Mi sorrise educatamente e si sistemò il colletto della camicia, prima di mostrarmi un saluto cordiale e gentile.
"Signora Presley, che piacere vederla! Il signor Jackson sta provando in questo momento, le faccio strada, venga!" – Disse, aprendomi la porta e facendomi segno di seguirlo.
Lo seguii a mia volta e, dopo aver percorso un intero corridoio insonorizzato, mi ritrovai su un manto erboso e soffice con davanti ai miei occhi un grandissimo palco dalle dimensioni enormi.

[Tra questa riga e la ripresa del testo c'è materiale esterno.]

(** A request for a ContentID that is not in the set, with a live
    context, is accepted; the [go] statement starts its task and the
    task makes its call. *)
Lemma accepts_new (ctx : ctx_id) (s : state) (k : cid.Cid) (c : ctx_id) :
  dedup_inv s → k ∉ kset s → loop s = AtSelect → c ∉ done s →
  ∃ s1 s2 s3, step ctx s (RecvReq (mkReq k c)) = Some s1 ∧
              k ∈ kset s1 ∧ step ctx s1 Go = Some s2 ∧
              tasks s2 = tasks s ++ [mkTask (mkReq k c) AtFind] ∧
              in_flight k s2 = 1 ∧
              step ctx s2 (Find (length (tasks s))) = Some s3 ∧
              in_flight k s3 = 1 ∧ finds k s3 = S (finds k s).
Proof.
  intros Hinv Hk Hl Hc. destruct (Hinv k) as [H1 _].
  rewrite (member_0 _ _ Hk) in H1. unfold in_flight in H1.
  set (new := mkTask (mkReq k c) AtFind).
  exists {| done := done s; kset := {[k]} ∪ kset s; loop := AtGo (mkReq k c);
            tasks := tasks s; trace := trace s |},
         {| done := done s; kset := {[k]} ∪ kset s; loop := AtSelect;
            tasks := tasks s ++ [new]; trace := trace s |},
         {| done := done s; kset := {[k]} ∪ kset s; loop := AtSelect;
            tasks := tasks s ++ [mkTask (mkReq k c) (AtRange 0)];
            trace := FindProvidersAsync k :: trace s |}.
  split.
  { simpl. rewrite Hl. simpl.
    rewrite decide_False by done. by rewrite decide_False by done. }
  split; [apply elem_of_union; left; by apply elem_of_singleton|].
  split; [done|]. split; [done|].
  assert (∀ t, searches k t = true →
               count (searches k) (tasks s ++ [t]) = 1) as Hone.
  { intros t Ht. rewrite count_app. simpl. rewrite Ht. lia. }
  split.
  { unfold in_flight, about_to_go. simpl. rewrite Hone; [lia|].
    unfold searches. simpl. by rewrite bool_decide_eq_true_2. }
  split.
  { cbn [step tasks]. rewrite list_lookup_middle by done. subst new.
    cbn [done kset loop trace tasks Cid req]. do 2 f_equal.
    replace (length (tasks s)) with (length (tasks s) + 0) by lia.
    by rewrite insert_app_r. }
  split.
  { unfold in_flight, about_to_go. simpl. rewrite Hone; [lia|].
    unfold searches. simpl. by rewrite bool_decide_eq_true_2. }
  unfold finds. simpl. by rewrite bool_decide_eq_true_2.
Qed.

Section Attempts.
Context {A : Type} (f : A → nat).

Lemma foldr_insert (l : list A) (i : nat) (t t' : A) :
  l !! i = Some t →
  foldr (λ x n, f x + n) 0 (<[i := t']> l) + f t
  = foldr (λ x n, f x + n) 0 l + f t'.
Proof.
  revert i. induction l as [|x l IH]; intros [|i] Hl; simplify_eq/=.
  - lia.
  - specialize (IH i Hl). lia.
Qed.

Lemma foldr_delete (l : list A) (i : nat) (t : A) :
  l !! i = Some t →
  foldr (λ x n, f x + n) 0 (delete i l) + f t = foldr (λ x n, f x + n) 0 l.
Proof.
  revert i. induction l as [|x l IH]; intros [|i] Hl; simplify_eq/=.
  - lia.
  - specialize (IH i Hl). lia.
Qed.

Lemma delete_insert_same (l : list A) (i : nat) (x : A) :
  delete i (<[i := x]> l) = delete i l.
Proof.
  revert i. induction l as [|y l IH]; intros [|i]; simpl; try done.
  by rewrite IH.
Qed.

End Attempts.

(** Every call of [ConnectTo] adds one to the WaitGroup of its task and
    every return takes one off; a task leaves only with its WaitGroup at
    zero. *)
Lemma step_attempts (ctx : ctx_id) (s s' : state) (a : action) :
  step ctx s a = Some s' →
  connects s' + pending s
  = connects s + (if is_return a then 1 else 0) + pending s'.
Proof.
  intros Hs. unfold connects, pending. destruct a; simpl in Hs.
  - simplify_eq. simpl. lia.
  - destruct (loop s); try done. repeat case_decide; simplify_eq; simpl; lia.
  - destruct (loop s); try done. simplify_eq. simpl.
    rewrite foldr_app. simpl.
    assert (∀ (l : list task) z,
              foldr (λ t n, open_attempts t + n) z l
              = foldr (λ t n, open_attempts t + n) 0 l + z) as Hz.
    { intros l z. induction l as [|x l IH]; simpl; [done|]. rewrite IH. lia. }
    rewrite (Hz _ (0 + 0)). lia.
  - destruct (loop s); try done. case_decide; simplify_eq; simpl; lia.
  - destruct (tasks s !! i) as [[e []]|] eqn:Ht; try done. simplify_eq.
    pose proof (foldr_insert open_attempts _ _ _ (mkTask e (AtRange 0)) Ht).
    simpl in *. unfold open_attempts in *. simpl in *. lia.
  - destruct (tasks s !! i) as [[e []]|] eqn:Ht; try done. simplify_eq.
    pose proof (foldr_insert open_attempts _ _ _
                  (mkTask e (AtRange (S wg))) Ht).
    simpl in *. unfold open_attempts in *. simpl in *. lia.
  - destruct (tasks s !! i) as [[e []]|] eqn:Ht; try done. simplify_eq.
    pose proof (foldr_insert open_attempts _ _ _ (mkTask e (AtWait wg)) Ht).
    simpl in *. unfold open_attempts in *. simpl in *. lia.
  - destruct (tasks s !! i) as [[e [|[|n]|[|n]]]|] eqn:Ht; try done;
      simplify_eq.
    + pose proof (foldr_insert open_attempts _ _ _ (mkTask e (AtRange n)) Ht).
      simpl in *. unfold open_attempts in *. simpl in *. lia.
    + pose proof (foldr_insert open_attempts _ _ _ (mkTask e (AtWait n)) Ht).
      simpl in *. unfold open_attempts in *. simpl in *. lia.
  - destruct (tasks s !! i) as [[e [| |[|n]]]|] eqn:Ht; try done.
    simplify_eq.
    pose proof (foldr_delete open_attempts _ _ _ Ht).
    simpl in *. unfold open_attempts in *. simpl in *. lia.
Qed.

Lemma run_attempts (ctx : ctx_id) (acts : list action) (s s' : state) :
  run ctx s acts = Some s' →
  connects s' + pending s = connects s + returned_attempts acts + pending s'.
Proof.
  revert s. induction acts as [|a acts IH]; intros s Hr.
  - injection Hr as <-. unfold returned_attempts. simpl. lia.
  - unfold run in Hr. simpl in Hr.
    destruct (step ctx s a) as [s1|] eqn:Hs; [|done].
    pose proof (step_attempts ctx s s1 a Hs). specialize (IH s1 Hr).
    unfold returned_attempts in *. simpl. lia.
Qed.
(** * Assignment Grader client (client.py): model and verified properties

    The client is a Streamlit script: a helper [call_api_tool] that posts a
    JSON payload to a tool server, and three tabs that drive it.  The script
    is embedded here as Rocq functions in a state-and-exception monad over a
    [world] that holds the Python heap of dict objects, [st.session_state],
    the log, the rendered UI messages and the HTTP requests sent.

    Python values are a JSON-shaped inductive type; dicts are
    insertion-ordered association lists with unique keys, as in CPython;
    dicts that are passed around and mutated live on the heap and are
    handled by reference. *)

From Stdlib Require Import ZArith QArith String Ascii List Lia.
From stdpp Require Import base strings gmap list pretty.

Local Open Scope string_scope.
Local Open Scope Z_scope.
Local Set Warnings "-register-all".

(** ** Python values *)

(** Integers are unbounded, finite floats are the rationals they denote
    (comparison of an int with a float is exact in Python); NaN and the
    infinities are outside the model.  A character is one element of the
    string. *)
Inductive value : Type :=
| VNone
| VBool (b : bool)
| VInt (z : Z)
| VFloat (q : Q)
| VStr (s : string)
| VList (l : list value)
| VDict (d : list (string * value)).

Abbreviation pydict := (list (string * value)).

Definition is_none (v : value) : bool :=
  match v with VNone => true | _ => false end.

(** [bool(v)]: the truth value of an object. *)
Definition py_truthy (v : value) : bool :=
  match v with
  | VNone => false
  | VBool b => b
  | VInt z => negb (z =? 0)
  | VFloat q => negb (Qeq_bool q 0)
  | VStr s => negb (String.eqb s "")
  | VList l => match l with [] => false | _ => true end
  | VDict d => match d with [] => false | _ => true end
  end.

(** ** Dicts: insertion-ordered, unique keys *)

Module Dict.

Fixpoint get (k : string) (d : pydict) : option value :=
  match d with
  | [] => None
  | (k', v) :: d' => if String.eqb k k' then Some v else get k d'
  end.

(** [d[k] = v]: replaces the value in place when the key exists, appends
    the key at the end otherwise. *)
Fixpoint set (k : string) (v : value) (d : pydict) : pydict :=
  match d with
  | [] => [(k, v)]
  | (k', v') :: d' =>
      if String.eqb k k' then (k, v) :: d' else (k', v') :: set k v d'
  end.

(** [k in d] *)
Definition mem (k : string) (d : pydict) : bool :=
  match get k d with Some _ => true | None => false end.

Definition keys (d : pydict) : list string := map fst d.

(** A dict literal [{k1: v1, ...}]: later duplicates overwrite. *)
Definition literal (kvs : list (string * value)) : pydict :=
  fold_left (fun d kv => set (fst kv) (snd kv) d) kvs [].

End Dict.

(** ** Strings: slices and formatting *)

(** [s[:n]] for [n >= 0] *)
Definition slice_to (n : nat) (s : string) : string :=
  string_of_list_ascii (take n (list_ascii_of_string s)).

(** [s[-n:]] for [n > 0]: the last [n] characters, the whole string when it
    is shorter. *)
Definition slice_last (n : nat) (s : string) : string :=
  let l := list_ascii_of_string s in
  string_of_list_ascii (drop (length l - n)%nat l).

(** [needle in haystack] on strings, as a test. *)
Fixpoint str_contains (needle haystack : string) : bool :=
  String.prefix needle haystack
  || match haystack with
     | EmptyString => false
     | String _ rest => str_contains needle rest
     end.

(** [needle in haystack] on strings. *)
Definition contains_str (haystack needle : string) : Prop :=
  exists pre post : string, haystack = pre +:+ needle +:+ post.
(** [calc_bound] evaluates the bound once, whatever comes of it. *)
Lemma calc_bound_value (bound : Expression Db) frame context :
  ExpandVariableCursor.calc_bound bound frame context =
  match bound_value bound frame (db_accessor_ context) with
  | inl e => Throw e (evaluated bound context)
  | inr value => Ok value (evaluated bound context)
  end.
Proof.
  unfold ExpandVariableCursor.calc_bound, bound_value, bind, Accept.
  destruct (expr_eval bound AS_IS frame (db_accessor_ context))
    as [e|[]]; try reflexivity.
  destruct (_ <? 0); reflexivity.
Qed.

(** [PullInput] on a row that holds a vertex goes on to the bounds. *)
Lemma PullInput_vertex (input : TInput) upper_bound lower_bound edges
  frame (context : Context Db) input1 frame1 (context1 : Context Db)
  vertex n :
  Cursor.Pull n input frame context = Ok (true, input1, frame1) context1 ->
  frame_at frame1 input_symbol = Vertex vertex ->
  ExpandVariableCursor.PullInput (S n)
    (cursor input upper_bound lower_bound edges) frame context =
  bind (ExpandVariableCursor.calc_bound lower (bounds_frame vertex frame1))
    (fun lower_bound =>
       bind (ExpandVariableCursor.calc_bound upper
               (bounds_frame vertex frame1))
         (fun upper_bound =>
            bind get_db
              (fun db =>
                 ret (row_cursor input1 upper_bound lower_bound edges db
                                 vertex frame1))))
    context1.
Proof.
  intros Hrow Hvertex. cbn [ExpandVariableCursor.PullInput].
  cbn [ExpandVariableCursor.input_cursor_ ExpandVariableCursor.self_
       ExpandVariableCursor.upper_bound_ ExpandVariableCursor.lower_bound_
       ExpandVariableCursor.edges_].
  rewrite (bind_Ok _ _ _ _ _ Hrow). cbn iota beta. cbn [negb].
  rewrite Hvertex. cbn [IsNull]. rewrite Hlower, Hupper.
  unfold ExpectType, ExpandCommon.ValueVertex. cbn [type Type_eqb].
  unfold bind at 1. unfold ret at 1. unfold bind at 1. unfold ret at 1.
  unfold row_cursor, bounds_frame, bind, get_db, ret.
  reflexivity.
Qed.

Michael indossava dei costumi di scena, si muoveva elegantemente e lasciava che il suo corpo venisse trasportato armoniosamente dalla musica e dalle sue note, creando ammirazione agli occhi di coloro che si limitavano a guardare il genio all'opera.
Non cantava eccessivamente, probabilmente stava conservando la voce e la utilizzava soltanto per chiedere ai tecnici del suono di apportare eventuali modifiche, parlando sempre con un tono di molto gentile, capace di mettere tutti a proprio agio.
Non si accorse di me immediatamente, era troppo preso e concentrato sulla canzone che stava eseguendo e soltanto al termine di essa, quando si fermò per riprendere fiato, mi notò in lontananza e sorrise.
Agitò il suo braccio nella mia direzione e feci lo stesso anche io, in modo da fargli comprendere di aver recepito il suo saluto.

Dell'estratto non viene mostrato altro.